[WHAT YOU SHOULD DO] Every record below must be set down again exactly as given.

━━━

Lemma present_names ms handle : present ms handle -> handle ∈ all_names ms.
Proof.
  intros (x & X & S). unfold all_names. apply elem_of_union_list. exists (dom (snd x)). split; [|by apply elem_of_dom].
  apply list_elem_of_fmap. by exists x.
Qed.

Lemma present_count ms hs : NoDup hs -> Forall (present ms) hs -> (length hs <= total_objects ms)%nat.
Proof.
  intros N F. etrans; [|apply all_names_size]. rewrite <- (size_list_to_set (C := gset bytes) hs N).
  apply subseteq_size. intros h H. rewrite elem_of_list_to_set in H. rewrite Forall_forall in F. by apply present_names, F.
Qed.

Lemma load_optional_present env ms handle b : load_optional st env ms handle = Ok (Some b) -> present ms handle.
Proof.
  unfold load_optional, loadOptionalQuorum. destruct (existsb _ ms) eqn:E; [|done]. intros _.
  apply existsb_exists in E as (x & X & E). apply list_elem_of_In in X. exists x. split; [done|].
  destruct (d_stat env _ _); [done|]. by apply bool_decide_eq_true in E.
Qed.

Definition extension_names (job : bytes) (n : nat) : list bytes := map (fun i => ExtensionHandle job (Z.of_nat i)) (seq 1 n).

Lemma extension_names_nodup job n : NoDup (extension_names job n).
Proof.
  unfold extension_names. apply NoDup_fmap_2_strong; [|apply NoDup_seq]. intros i k _ _ E.
  apply app_inv_head in E. apply app_inv_head in E. apply (f_equal Duration.value) in E. rewrite !value_pad in E by lia. lia.
Qed.

(** The fuel of the loop over the extensions is enough: [Err "fuel"] is never the reason. *)
Lemma extension_loop_enough env ms : forall fuel generation previousExpiry previousDigest job,
  Forall (present ms) (extension_names (JobID (j_Header job)) generation) ->
  (total_objects ms <= fuel + generation)%nat ->
  extension_loop st fuel env ms (Z.of_nat generation + 1) previousExpiry previousDigest job
  = extension_loop st (S fuel) env ms (Z.of_nat generation + 1) previousExpiry previousDigest job.
Proof.
  induction fuel as [|fuel IH]; intros g pe pd job P L.
  all: cbn [extension_loop].
  all: destruct (load_optional _ _ _ _) as [[b|]|] eqn:E; cbn [rbind]; [|done|done].
  all: assert (P' : Forall (present ms) (extension_names (JobID (j_Header job)) (S g)))
    by (unfold extension_names in *; rewrite seq_S, map_app, Forall_app; split; [done|]; cbn; constructor; [|done];
        replace (Z.of_nat (S g)) with (Z.of_nat g + 1) by lia; by eapply load_optional_present).
  - apply present_count in P'; [|apply extension_names_nodup].
    unfold extension_names in P'. rewrite length_map, length_seq in P'. lia.
  - destruct (open_extension _ _ _) as [e|]; [|done]. cbn [rbind]. destruct (guard _ _); [|done]. cbn [rbind].
    replace (Z.of_nat g + 1 + 1) with (Z.of_nat (S g) + 1) by lia. apply IH; [done|lia].
Qed.

(** *** Absent objects *)

Lemma load_optional_absent env ms handle : absent ms handle -> load_optional st env ms handle = Ok None.
Proof.
  intros A. unfold load_optional, loadOptionalQuorum. destruct (existsb _ ms) eqn:E; [|done].
  apply existsb_exists in E as (x & X & E). apply list_elem_of_In in X. unfold absent in A. rewrite Forall_forall in A.
  rewrite (A x X) in E. by destruct (d_stat env _ _).
Qed.

Lemma terminal_absent env ms job : absent ms (CompletionHandle (JobID (j_Header job))) ->
  absent ms (AbandonmentHandle (JobID (j_Header job))) -> absent ms (RejectionHandle (JobID (j_Header job))) ->
  terminal st env ms job = Ok job.
Proof.
  intros A1 A2 A3. unfold terminal. rewrite (load_optional_absent _ _ _ A1). cbn [rbind].
  rewrite (load_optional_absent _ _ _ A2), (load_optional_absent _ _ _ A3).
  destruct (bool_decide (j_State job = StateCommitted)) eqn:E; cbn [rbind]; rewrite E; cbn [orb]; [done|]. by case_match.
Qed.

(** *** Text that JSON does not change *)

Lemma hex_char_ascii n : 0 <= n < 16 -> JsonTheory.ascii (hex_char n).
Proof.
  intros H. unfold hex_char, JsonTheory.ascii. rewrite b2z_z2b. destruct (n <? 10) eqn:E; [apply Z.ltb_lt in E|apply Z.ltb_ge in E];
    rewrite Z.mod_small; lia.
Qed.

━━━

[EXERCISE RESULT]
Lemma present_names ms handle : present ms handle -> handle ∈ all_names ms.
Proof.
  intros (x & X & S). unfold all_names. apply elem_of_union_list. exists (dom (snd x)). split; [|by apply elem_of_dom].
  apply list_elem_of_fmap. by exists x.
Qed.

Lemma present_count ms hs : NoDup hs -> Forall (present ms) hs -> (length hs <= total_objects ms)%nat.
Proof.
  intros N F. etrans; [|apply all_names_size]. rewrite <- (size_list_to_set (C := gset bytes) hs N).
  apply subseteq_size. intros h H. rewrite elem_of_list_to_set in H. rewrite Forall_forall in F. by apply present_names, F.
Qed.

Lemma load_optional_present env ms handle b : load_optional st env ms handle = Ok (Some b) -> present ms handle.
Proof.
  unfold load_optional, loadOptionalQuorum. destruct (existsb _ ms) eqn:E; [|done]. intros _.
  apply existsb_exists in E as (x & X & E). apply list_elem_of_In in X. exists x. split; [done|].
  destruct (d_stat env _ _); [done|]. by apply bool_decide_eq_true in E.
Qed.

Definition extension_names (job : bytes) (n : nat) : list bytes := map (fun i => ExtensionHandle job (Z.of_nat i)) (seq 1 n).

Lemma extension_names_nodup job n : NoDup (extension_names job n).
Proof.
  unfold extension_names. apply NoDup_fmap_2_strong; [|apply NoDup_seq]. intros i k _ _ E.
  apply app_inv_head in E. apply app_inv_head in E. apply (f_equal Duration.value) in E. rewrite !value_pad in E by lia. lia.
Qed.

(** The fuel of the loop over the extensions is enough: [Err "fuel"] is never the reason. *)
Lemma extension_loop_enough env ms : forall fuel generation previousExpiry previousDigest job,
  Forall (present ms) (extension_names (JobID (j_Header job)) generation) ->
  (total_objects ms <= fuel + generation)%nat ->
  extension_loop st fuel env ms (Z.of_nat generation + 1) previousExpiry previousDigest job
  = extension_loop st (S fuel) env ms (Z.of_nat generation + 1) previousExpiry previousDigest job.
Proof.
  induction fuel as [|fuel IH]; intros g pe pd job P L.
  all: cbn [extension_loop].
  all: destruct (load_optional _ _ _ _) as [[b|]|] eqn:E; cbn [rbind]; [|done|done].
  all: assert (P' : Forall (present ms) (extension_names (JobID (j_Header job)) (S g)))
    by (unfold extension_names in *; rewrite seq_S, map_app, Forall_app; split; [done|]; cbn; constructor; [|done];
        replace (Z.of_nat (S g)) with (Z.of_nat g + 1) by lia; by eapply load_optional_present).
  - apply present_count in P'; [|apply extension_names_nodup].
    unfold extension_names in P'. rewrite length_map, length_seq in P'. lia.
  - destruct (open_extension _ _ _) as [e|]; [|done]. cbn [rbind]. destruct (guard _ _); [|done]. cbn [rbind].
    replace (Z.of_nat g + 1 + 1) with (Z.of_nat (S g) + 1) by lia. apply IH; [done|lia].
Qed.

(** *** Absent objects *)

Lemma load_optional_absent env ms handle : absent ms handle -> load_optional st env ms handle = Ok None.
Proof.
  intros A. unfold load_optional, loadOptionalQuorum. destruct (existsb _ ms) eqn:E; [|done].
  apply existsb_exists in E as (x & X & E). apply list_elem_of_In in X. unfold absent in A. rewrite Forall_forall in A.
  rewrite (A x X) in E. by destruct (d_stat env _ _).
Qed.

Lemma terminal_absent env ms job : absent ms (CompletionHandle (JobID (j_Header job))) ->
  absent ms (AbandonmentHandle (JobID (j_Header job))) -> absent ms (RejectionHandle (JobID (j_Header job))) ->
  terminal st env ms job = Ok job.
Proof.
  intros A1 A2 A3. unfold terminal. rewrite (load_optional_absent _ _ _ A1). cbn [rbind].
  rewrite (load_optional_absent _ _ _ A2), (load_optional_absent _ _ _ A3).
  destruct (bool_decide (j_State job = StateCommitted)) eqn:E; cbn [rbind]; rewrite E; cbn [orb]; [done|]. by case_match.
Qed.

(** *** Text that JSON does not change *)

Lemma hex_char_ascii n : 0 <= n < 16 -> JsonTheory.ascii (hex_char n).
Proof.
  intros H. unfold hex_char, JsonTheory.ascii. rewrite b2z_z2b. destruct (n <? 10) eqn:E; [apply Z.ltb_lt in E|apply Z.ltb_ge in E];
    rewrite Z.mod_small; lia.
Qed.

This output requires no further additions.